Marriage and The Fear Factor

Derek Shackelford

Reality TV is very popular these days. It is not classified as a comedy, drama, or sitcom. It is called Reality TV because the viewer may somehow be able to relate to the persons on the other side of the television screen.

For a short time we get a glimpse into the life of a real live human being. The show - The Fear Factor - is one in which contestants attempt to overcome their fears by performing different stunts. The disclaimer by the host in the beginning even warns that the stunts may be dangerous and should not be performed by just anyone.

As the stunts for each round are completed the contestants move on to the next round. If they are afraid to attempt the stunt, they are disqualified from the competition. The contestants are reminded by the host that this is a game and strategy is very important because you have to play a psychological game with your opponents' mind.

In the first season, the host reminded the contestants that these people are not your friends; that they are your opponents. After all when it comes to this competition with the opponent you must learn how to play with their mind and play off of their fears.

Somehow, when I think of The Fear Factor, I cannot help but think of the Gay Marriage debate. Several weeks ago President George W. Bush reiterated before the nation that marriage was under attack by gays and lesbians.

The president firmly believed that an assault on traditional marriage has taken place and someone has to stop it before it gets out of hand. He - along with some Senate members - even proposed a vote by Congress on a constitutional amendment stated that marriage was only between one man and one woman. Fortunately, the measure was defeated on the Senate floor.

Had it passed both houses of Congress and ratified by the required number of states, it would be the first time in history that the Constitution would be used to restrict rights.

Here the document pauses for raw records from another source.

(** In [quiet_world] the first attempt connects, the cursor is there
    and the seeding returns. *)
Lemma seeding_releases_connection_witness :
  exists body,
    trace (snd (init_mysql.create_database_and_table "10.0.0.1" "root"
                  "secret" (conf_yml quiet_world) quiet_world))
    = ([EvConnect "10.0.0.1" "root" "secret" None] ++ body
       ++ [EvCursorClose; EvConnectionClose])%list.
Proof.
  pose proof (seeding_releases_connection "10.0.0.1" "root" "secret"
                (conf_yml quiet_world)
                {[ "instance_name" := "cdc-mysql"; "tier" := "db-f1-micro";
                   "version" := "MYSQL_8_0"; "db_name" := "shop";
                   "table_name" := "items"; "root_user" := "root" ]}
                "shop" "items" quiet_world eq_refl eq_refl eq_refl) as H.
  cbv zeta in H.
  assert (Hloop : fst (init_mysql.connect_with_retries
                         (range 0 init_mysql.max_retries)
                         "10.0.0.1" "root" "secret" quiet_world) = Ok tt)
    by (vm_compute; reflexivity).
  assert (Hopen : fst (connection_cursor
                         (snd (init_mysql.connect_with_retries
                                 (range 0 init_mysql.max_retries)
                                 "10.0.0.1" "root" "secret" quiet_world)))
                  = Ok tt)
    by (vm_compute; reflexivity).
  rewrite Hloop, Hopen in H. destruct H as (body & Htr & _).
  exists body. exact Htr.
Defined.
(** The value of a call that returned. *)
Definition returned {A} (r : outcome A) : option A :=
  match r with
  | Return a => Some a
  | Throw _ => None
  end.

(** [try { body } catch (error) { handler(error) }]. *)
Definition try_catch {A} (body : outcome A) (handler : string → outcome A) : outcome A :=
  match body with
  | Return a => Return a
  | Throw message => handler message
  end.

(* ===================================================================== *)
(** ** agents/orchestrator.ts *)
(* ===================================================================== *)

Module Orchestrator.
Import Types.

Inductive RequestType := req_create | req_analyze | req_execute | req_review.

Record AnalysisRequest := {
  req_projectId : string;
  req_description : string;
  req_type : option RequestType;
  req_todo : option Todo;
  req_task : option Task;
  req_codeContext : option string;
  req_businessRules : list (string * string);
  req_previousAnalyses : list string;
}.

(** [AgentContext] of agents/base.ts. *)
Record AgentContext := {
  ac_projectId : string;
  ac_todo : option Todo;
  ac_task : option Task;
  ac_description : string;
  ac_codeContext : option string;
  ac_previousAnalyses : list string;
  ac_businessRules : list (string * string);
}.

(** The context object both entry points build from the request. *)
Definition context_of (request : AnalysisRequest) : AgentContext :=
  {| ac_projectId := req_projectId request;
     ac_description := req_description request;
     ac_todo := req_todo request;
     ac_task := req_task request;
     ac_codeContext := req_codeContext request;
     ac_businessRules := req_businessRules request;
     ac_previousAnalyses := req_previousAnalyses request |}.

(** An evaluator: its [analyze] method, which may throw. *)
Definition Agent := AgentContext → outcome AgentResponse.

Section WithAgents.
Context {runtime : JS.Runtime}.
(** The [analyze] method of the agent registered for each type.  The six
    agent classes are content templates; the orchestrator only relies on
    their signature. *)
Variable analyze : AgentType → Agent.

(** [initializeAgents]: the registry, in insertion order. *)
Definition initializeAgents : list (AgentType * Agent) :=
  [ (architect, analyze architect); (developer, analyze developer);
    (dba, analyze dba); (qa, analyze qa);
    (business, analyze business); (po, analyze po) ].
(* ===== verification/_CoqProject ===== *)
-Q . S2P
Prelude.v
Fwd.v
Msgp.v
MsgpFacts.v
MsgpSafe.v
MsgpBytes.v
Writer.v
Stream.v
Dispatch.v
Codec.v
CodecFacts.v
Number.v
SpawnOp.v
Conn.v
Json.v
Duration.v
MtnStore.v
Mtn.v
MtnFacts.v
MtnSpec.v
Journal.v
PortoUtil.v
Repository.v
World.v
GoPath.v
PortoContainer.v
Gate.v
SpawnRate.v
Context.v
Scopes.v
Pools.v
PortoBox.v
PortoBoxFacts.v
PortoLoop.v
PortoAdmin.v
Profiles.v
ProfileCodecs.v
DockerProfile.v
Docker.v
DockerBox.v
CodeStorage.v
Config.v
ConfigJson.v
DockerEvents.v
DockerPull.v
RawProfile.v
Process.v
ProcessGroup.v
ProcessBox.v
Output.v
Session.v
PortoSession.v
Suite.v
Daemon.v
Telemetry.v
Server.v
Metrics.v
(* ===== verification/Msgp.v ===== *)
(** * The msgpack codec

    Models the parts of vendor/github.com/tinylib/msgp/msgp the daemon uses:
    the prefixes (defs.go), the size table (elsize.go), the big-endian integer
    helpers (integers.go), the appending encoders (write_bytes.go), the methods
    of [msgp.Reader] (read.go) and the functions on byte slices (read_bytes.go,
    edit.go).

    Reader methods are computations over [Fwd.Reader]; a byte-slice function
    returns the rest of the slice.  A lead byte is handled as its value in [Z]. *)

From Stdlib Require Import ZArith Lia.
From S2P Require Import Prelude Fwd.

(** ** Prefixes (defs.go) *)

Definition last4 : Z := 0x0f.
Definition first4 : Z := 0xf0.
Definition last5 : Z := 0x1f.
Definition first3 : Z := 0xe0.
Definition last7 : Z := 0x7f.

Definition mfixint : Z := 0x00.
Definition mnfixint : Z := 0xe0.
Definition mfixmap : Z := 0x80.
Definition mfixarray : Z := 0x90.
Definition mfixstr : Z := 0xa0.
Definition mnil : Z := 0xc0.
Definition mfalse : Z := 0xc2.
Definition mtrue : Z := 0xc3.
Definition mbin8 : Z := 0xc4.
Definition mbin16 : Z := 0xc5.
Definition mbin32 : Z := 0xc6.
Definition mext8 : Z := 0xc7.
Definition mext16 : Z := 0xc8.
Definition mext32 : Z := 0xc9.
Definition mfloat32 : Z := 0xca.
Definition mfloat64 : Z := 0xcb.
Definition muint8 : Z := 0xcc.
Definition muint16 : Z := 0xcd.
Definition muint32 : Z := 0xce.
Definition muint64 : Z := 0xcf.
Definition mint8 : Z := 0xd0.
Definition mint16 : Z := 0xd1.
Definition mint32 : Z := 0xd2.
Definition mint64 : Z := 0xd3.
Definition mfixext1 : Z := 0xd4.
Definition mfixext2 : Z := 0xd5.
Definition mfixext4 : Z := 0xd6.
Definition mfixext8 : Z := 0xd7.
Definition mfixext16 : Z := 0xd8.
Definition mstr8 : Z := 0xd9.
Definition mstr16 : Z := 0xda.
Definition mstr32 : Z := 0xdb.
Definition marray16 : Z := 0xdc.
Definition marray32 : Z := 0xdd.
Definition mmap16 : Z := 0xde.
Definition mmap32 : Z := 0xdf.
Lemma getNextSize_prefix p o r rest :
  prefix_of p o -> pending r = p ++ rest ->
  exists r', getNextSize r = (Ok (zlen p, o), r') /\ pending r' = pending r /\
             same_source r r'.
Proof.
  intros Hp Hr. pose proof (prefix_of_elems _ _ Hp) as [Ho Hl].
  destruct Hp as (Hne & Hs0 & H). unfold getNextSize.
  pose proof (zlen_nonneg rest).
  destruct (Peek_spec 1 r ltac:(lia)) as (r1 & S1 & P1 & E1).
  rewrite Hr, zlen_app in E1. destruct (Z.ltb_spec (zlen p + zlen rest) 1); [lia|].
  rewrite (act_bind_ok _ _ _ _ _ E1). cbv zeta.
  rewrite at_ztake, at_prefix by lia. set (s := sizes (at_ p 0)) in *.
  destruct (Z.eqb_spec (bs_size s) 0); [done|].
  destruct (Z.leb_spec 0 (bs_extra s)).
  { destruct H as [-> ->]. exists r1. by rewrite P1. }
  destruct H as [Hle Hm].
  destruct (sizes_table (at_ p 0) (at_range _ _)) as (Hb & Ht). fold s in Hb.
  destruct (Ht ltac:(fold s; lia)) as (_ & Hneed & _). fold s in Hneed.
  destruct (Peek_spec (bs_size s) r1 ltac:(lia)) as (r2 & S2 & P2 & E2).
  rewrite P1, Hr, zlen_app in E2.
  destruct (Z.ltb_spec (zlen p + zlen rest) (bs_size s)); [lia|].
  rewrite (act_bind_ok _ _ _ _ _ E2). unfold lift.
  exists r2. split_and!; [|congruence|eauto using same_source_trans].
  f_equal. rewrite <- Hm. apply mode_size_ext. intros i Hi.
  rewrite at_ztake by lia. apply at_prefix. lia.
Qed.

Lemma reads_Skip_prefix p o :
  prefix_of p o -> at_ p 0 <> mext32 -> reads Skip_prefix p o.
Proof.
  intros Hp Hx r rest Hr. pose proof (prefix_of_elems _ _ Hp) as [Ho Hl].
  assert (exists r1, Skip_size r = (Ok (zlen p, o), r1) /\ pending r1 = pending r /\
                     same_source r r1) as (r1 & E1 & P1 & S1).
  { unfold Skip_size. destruct (Z.leb_spec 5 (Buffered r)) as [Hb|Hb].
    - unfold Skip_fast. destruct (Peek_spec 5 r ltac:(lia)) as (r1 & S1 & P1 & E1).
      assert (5 <= zlen (pending r)) as H5.
      { unfold pending, Buffered in *. rewrite zlen_app.
        pose proof (zlen_nonneg (cat (R_rest r))). lia. }
      destruct (Z.ltb_spec (zlen (pending r)) 5); [lia|].
      rewrite (act_bind_ok _ _ _ _ _ E1). exists r1. split_and!; [|done|done].
      unfold lift. rewrite Hr in *. rewrite (getSize_prefix p o); [done|done| |lia].
      destruct (Z.leb_spec 0 (bs_extra (sizes (at_ p 0)))); [by right|left].
      destruct (sizes_table (at_ p 0) (at_range _ _)) as (_ & Ht).
      destruct (Ht ltac:(lia)) as (_ & _ & H6). auto.
    - eapply getNextSize_prefix; eauto. }
  unfold Skip_prefix. rewrite (act_bind_ok _ _ _ _ _ E1).
  rewrite Hr in P1. cbn [fst snd].
  destruct (reads_fwd_Skip (zlen p) p eq_refl r1 rest P1) as (r2 & E2 & P2 & S2).
  rewrite (act_bind_ok _ _ _ _ _ E2). exists r2. eauto using same_source_trans.
Qed.

Lemma objs_len ext k bs : objs ext k bs -> 0 <= k.
Proof. destruct 1; lia. Qed.

Lemma objs_nonempty ext k bs : objs ext k bs -> 0 < k -> bs <> [].
Proof.
  intros H Hk. destruct H as [|k p o bs _ [Hne _]]; [lia|]. by destruct p.
Qed.

Lemma reads_Skip_objs k bs fuel :
  objs false k bs -> (length bs <= fuel)%nat -> reads (Skip_objs fuel k) bs tt.
Proof.
  intros Ho. revert fuel. induction Ho as [|k p o bs Hk Hp Hx Ho IH]; intros fuel Hf.
  - destruct fuel; apply reads_ret.
  - pose proof (prefix_of_elems _ _ Hp) as [? Hl]. rewrite length_app in Hf.
    destruct fuel as [|fuel]; [unfold zlen in Hl; lia|]. cbn [Skip_objs].
    destruct (Z.leb_spec (k + 1) 0); [lia|].
    eapply reads_bind.
    { apply reads_Skip_prefix; [done|]. intros Hm. by specialize (Hx Hm). }
    replace (k + 1 - 1 + o) with (k + o) by lia. apply IH. unfold zlen in Hl. lia.
Qed.

Lemma reads_Skip bs : objs false 1 bs -> reads Skip bs tt.
Proof.
  intros Ho r rest Hr. unfold Skip. eapply reads_Skip_objs; [done| |done].
  rewrite Hr, length_app. lia.
Qed.

Lemma reads_CopyNext_prefix p o : prefix_of p o -> reads CopyNext_prefix p (p, o).
Proof.
  intros Hp r rest Hr. unfold CopyNext_prefix.
  destruct (getNextSize_prefix p o r rest Hp Hr) as (r1 & E1 & P1 & S1).
  rewrite (act_bind_ok _ _ _ _ _ E1). rewrite Hr in P1. cbn [fst snd].
  assert (exists r2, CopyNext_buf (zlen p) r1 = (Ok p, r2) /\ pending r2 = rest /\
                     same_source r1 r2) as (r2 & E2 & P2 & S2).
  { unfold CopyNext_buf, short, CopyN. destruct (zlen p <=? BufferSize r1).
    - destruct (reads_Next (zlen p) p eq_refl r1 rest P1) as (r2 & -> & ?). eauto.
    - destruct (reads_ReadFull (zlen p) p eq_refl r1 rest P1) as (r2 & -> & ?). eauto. }
  rewrite (act_bind_ok _ _ _ _ _ E2). exists r2. eauto using same_source_trans.
Qed.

No matter what one may think about the definition of marriage, attempting to draft a constitutional amendment to address such a concern is dangerous, indeed. If it is restricting these rights today, it maybe, could be, will be something else under fire tomorrow.

This is the first time since the October 2004 election that the president has publicly stated his opposition to marriage by gays. Now it is mid-term election time and this issue comes front and center, again.

Remember psychological strategy is very important in the Fear Factor. This administration seems to be playing with the minds of voters and play off their fears.

Many Americans believe that marriage is between a man and a woman. The decision to marry should be made between two people without the intervention of some law that prohibits two people from spending a lifetime together.

A government that claims it wants to stay out of people's affairs seems to want to interfere when it is convenient during election time. The real issues seem not to matter in this case but playing on the fears of people is the objective.

The war in Iraq that seems to have no exit strategy, rising gas prices, rising health care costs, and a soaring national debt may be telling some that they are not be able to afford marriage.

One of the things I learned as a child in playing games in which winning was the sole purpose, people would try anything. It appears in this case when it comes to the gay marriage issue, desperate times bring desperate measures. Contestants who were able to move on through the Fear Factor competition were the ones in whom fear was not a factor.